Hi, I've posted before about my daughter who is obese and had some great advice. This however is about me. I don't actually know what I want from this post. But I suppose it would be nice to know if anyone has been where I am and come out the other side.
I've suffered with depression for years due to an abusive relationship. I've been 'fine' for many years now as I've been on medication, but after speaking to my GP, I am going to start taking medication for my ADHD, therefore tapered off of sertraline in preparation. They are now saying it could be a few months before I'm prescribed them.

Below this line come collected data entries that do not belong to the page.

Lemma schedules_at_values page : List.map snd (schedules_at page) = schedules_of page.
Proof.
  unfold schedules_at, picked, schedules_of, region_targets.
  rewrite picked_values, each_flat_map.
  induction (find_by_id "schedules" "a" page) as [|element l IH]; [reflexivity |].
  cbn [List.flat_map omap list_omap]. unfold schedule_of at 1.
  destruct (attr "href" element) as [t|]; [|exact IH].
  cbn [List.filter]. destruct (Js.truthy t); [|exact IH].
  cbn [List.map app]. now rewrite IH, slice_query.
Qed.

Lemma course_discoveries_records web i department at_code :
  List.map snd (course_discoveries web i department at_code)
  = course_block web department at_code.2.
Proof.
  unfold course_discoveries, course_block.
  destruct (web (course_url department at_code.2)) as [page|]; [|reflexivity].
  rewrite <- schedules_at_values, flat_map_over_map.
  apply map_snd_flat_map. intros at_schedule _.
  rewrite List.map_map. apply List.map_id.
Qed.

Lemma department_discoveries_records web at_department :
  List.map snd (department_discoveries web at_department)
  = if department_ok web at_department.2
    then department_block web at_department.2 else [].
Proof.
  unfold department_discoveries, department_block.
  destruct (department_ok web at_department.2); [|reflexivity].
  destruct (web (BASE_URL +:+ at_department.2)) as [listing|]; [|reflexivity].
  rewrite <- codes_at_values, flat_map_over_map.
  apply map_snd_flat_map. intros at_code _. apply course_discoveries_records.
Qed.

Lemma discovered_records web page :
  List.map snd (discovered web page)
  = List.flat_map (department_block web)
      (succeeded web (each (select "a" page) department_of)).
Proof.
  unfold discovered. rewrite <- departments_at_values.
  rewrite (map_snd_flat_map _
             (fun p => if department_ok web p.2 then department_block web p.2 else []))
    by (intros p _; apply department_discoveries_records).
  unfold succeeded.
  induction (departments_at page) as [|p l IH]; [reflexivity |].
  cbn [List.flat_map List.map List.filter]. rewrite IH.
  now destruct (department_ok web p.2).
Qed.

Lemma in_course_discoveries web i department at_code place c :
  In (place, c) (course_discoveries web i department at_code) ->
  exists page k schedule,
    place = (i, at_code.1, k)
    /\ web (course_url department at_code.2) = Some page
    /\ In (k, schedule) (schedules_at page)
    /\ In c (schedule_records web department at_code.2 (title_of page) schedule).
Proof.
  unfold course_discoveries.
  destruct (web (course_url department at_code.2)) as [page|]; [|intros []].
  intros H. apply in_flat_map in H as ([k schedule] & Hk & H).
  apply in_map_iff in H as (c' & [= <- <-] & Hc).
  exists page, k, schedule. auto.
Qed.

Lemma in_department_discoveries web at_department place c :
  In (place, c) (department_discoveries web at_department) ->
  exists listing j code page k schedule,
    place = (at_department.1, j, k)
    /\ department_ok web at_department.2 = true
    /\ web (BASE_URL +:+ at_department.2) = Some listing
    /\ In (j, code) (codes_at listing)
    /\ web (course_url at_department.2 code) = Some page
    /\ In (k, schedule) (schedules_at page)
    /\ In c (schedule_records web at_department.2 code (title_of page) schedule).
Proof.
  unfold department_discoveries.
  destruct (department_ok web at_department.2); [|intros []].
  destruct (web (BASE_URL +:+ at_department.2)) as [listing|]; [|intros []].
  intros H. apply in_flat_map in H as ([j code] & Hj & H).
  apply in_course_discoveries in H as (page & k & schedule & -> & Hp & Hk & Hc).
  exists listing, j, code, page, k, schedule. repeat split; assumption || reflexivity.
Qed.

Lemma course_discoveries_sorted web i department at_code :
  StronglySorted (fun p q => earlier p.1 q.1)
    (course_discoveries web i department at_code).
Proof.
  unfold course_discoveries.
  destruct (web (course_url department at_code.2)) as [page|]; [|constructor].
  apply (sorted_flat_map (fun p q => (p.1 < q.1)%nat)).
  - apply picked_sorted.
  - intros at_schedule _.
    pose proof (length_schedule_records web department at_code.2 (title_of page)
                  at_schedule.2) as Hlen.
    destruct (schedule_records web department at_code.2 (title_of page) at_schedule.2)
      as [|c [|c' l]]; cbn in *; [constructor | repeat constructor | lia].
  - intros a a' b b' Hlt Hb Hb'.
    apply in_map_iff in Hb as (c & <- & _).
    apply in_map_iff in Hb' as (c' & <- & _).
    right. split; [reflexivity |]. right. split; [reflexivity | exact Hlt].
Qed.

Lemma department_discoveries_sorted web at_department :
  StronglySorted (fun p q => earlier p.1 q.1)
    (department_discoveries web at_department).
Proof.
  unfold department_discoveries.
  destruct (department_ok web at_department.2); [|constructor].
  destruct (web (BASE_URL +:+ at_department.2)) as [listing|]; [|constructor].
  apply (sorted_flat_map (fun p q => (p.1 < q.1)%nat)).
  - apply picked_sorted.
  - intros at_code _. apply course_discoveries_sorted.
  - intros a a' [pl c] [pl' c'] Hlt Hb Hb'.
    apply in_course_discoveries in Hb as (_ & k & _ & -> & _).
    apply in_course_discoveries in Hb' as (_ & k' & _ & -> & _).
    right. split; [reflexivity |]. left. exact Hlt.
Qed.

Lemma discovered_sorted web page :
  StronglySorted (fun p q => earlier p.1 q.1) (discovered web page).
Proof.
  unfold discovered.
  apply (sorted_flat_map (fun p q => (p.1 < q.1)%nat)).
  - apply picked_sorted.
  - intros at_department _. apply department_discoveries_sorted.
  - intros a a' [pl c] [pl' c'] Hlt Hb Hb'.
    apply in_department_discoveries in Hb as (_ & j & _ & _ & k & _ & -> & _).
    apply in_department_discoveries in Hb' as (_ & j' & _ & _ & k' & _ & -> & _).
    left. exact Hlt.
Qed.

(** C3.  The Crawl Result of a run that reaches its end is the sequence of
    the records discovered from the catalog page.  Each record has a place:
    the position, among the hyperlink targets of the catalog page in
    document order, of the target of its department; the position, among the
    targets of the listing of the department, of the target of its course;
    and the position, among the targets of the [schedules] region of the
    course page, of the target of its schedule.  Along the Crawl Result the
    places strictly increase, by department, then by course, then by
    schedule; and the order in which the concurrent course fetches of a
    department complete changes nothing. *)
Theorem C3_result_in_discovery_order
    (web : Web) (order : string -> list nat)
    (results : list Course) (failed : list string) :
  main web order = Ok (results, failed) ->
  exists page,
    web BASE_URL = Some page
    /\ results = List.map snd (discovered web page)
    /\ StronglySorted (fun p q => earlier p.1 q.1) (discovered web page)
    /\ (forall i j k c,
          In ((i, j, k), c) (discovered web page) ->
          exists t listing u course_page v doc,
            targets page !! i = Some t
            /\ Str.first_is Js.is_upper t = true
            /\ subject c = Str.drop_last t
            /\ web (BASE_URL +:+ subject c) = Some listing
            /\ targets listing !! j = Some u
            /\ Str.first_is Js.is_octal u = true
            /\ code c = course_code u
            /\ web (course_url (subject c) (code c)) = Some course_page
            /\ region_targets course_page !! k = Some v
            /\ Js.truthy v = true
            /\ web (SECTIONS_URL +:+ query_part v) = Some doc
            /\ sections c = sections_in doc)
    /\ (forall order', main web order' = Ok (results, failed)).
Proof.
  intros H. pose proof H as Hmain. apply main_ok in H as (page & Hpage & -> & ->).
  exists page. split; [assumption |].
  split; [symmetry; apply discovered_records |].
  split; [apply discovered_sorted |]. split.
  - intros i j k c Hin. unfold discovered in Hin.
    apply in_flat_map in Hin as ([i' department] & Hd & Hin).
    apply in_department_discoveries in Hin
      as (listing & j' & code0 & course_page & k' & schedule
          & [= <- <- <-] & _ & Hlisting & Hj & Hcp & Hk & Hc).
    cbn [fst snd] in *.
    apply picked_in in Hd as [_ (t & Ht & Hkeep & ->)].
    apply picked_in in Hj as [_ (u & Hu & Hkeepu & ->)].
    apply picked_in in Hk as [_ (v & Hv & Hkeepv & ->)].
    apply in_schedule_records in Hc as (doc & Hdoc & _ & ->).
    rewrite Nat.sub_0_r in *. cbn [subject code sections].
    exists t, listing, u, course_page, v, doc. repeat split; assumption.
  - intros order'. rewrite main_closed in *. exact Hmain.
Qed.

Lemma C3_witness :
  exists page,
    campus BASE_URL = Some page
    /\ [csc110; csc225_september; csc225_january; math100]
       = List.map snd (discovered campus page)
    /\ discovered campus page
       = [((1, 0, 0)%nat, csc110); ((1, 1, 0)%nat, csc225_september);
          ((1, 1, 1)%nat, csc225_january); ((2, 0, 0)%nat, math100)]
    /\ main campus campus_order
       = Ok ([csc110; csc225_september; csc225_january; math100], [])
    /\ main campus in_order
       = Ok ([csc110; csc225_september; csc225_january; math100], []).
Proof.
  destruct (C3_result_in_discovery_order campus campus_order
              [csc110; csc225_september; csc225_january; math100] [])
    as (page & Hpage & Hresults & _ & _ & Horder).
  - vm_compute. reflexivity.
  - exists page. split; [exact Hpage |]. split; [exact Hresults |].
    split; [|split; apply Horder].
    vm_compute in Hpage. injection Hpage as <-. vm_compute. reflexivity.
Defined.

I never realised just how much I relied on my antidepressants until now. I am SO low. I had been making positive steps towards helping my daughter with her weight loss (still not as much as I could do, but had taken on board advice from here and was starting to get somewhere) Now, due to how I've been feeling, the kids have had take away 4 out of 7 nights because I just cant face doing anything.
I dragged myself out to do something nice with the children today, but inwardly I was struggling so much.
Now, I'm sitting here, crying, hating myself and thinking what a bad mum I am and how I'm failing my children. I can't find any joy in anything and not sure how I'm going to cope waiting so long for my ADHD medication. I really don't want to go back on my antidepressants as it takes weeks to kick in again, and I need it out my system in time for my new meds. Plus, the side affects I just can't deal with.
To the outside world, people think I've got it together, only my mum and GP truly know how I feel.
The GP said they'll see what they can do to fast track it. I just don't know how I'm going to wait too much longer.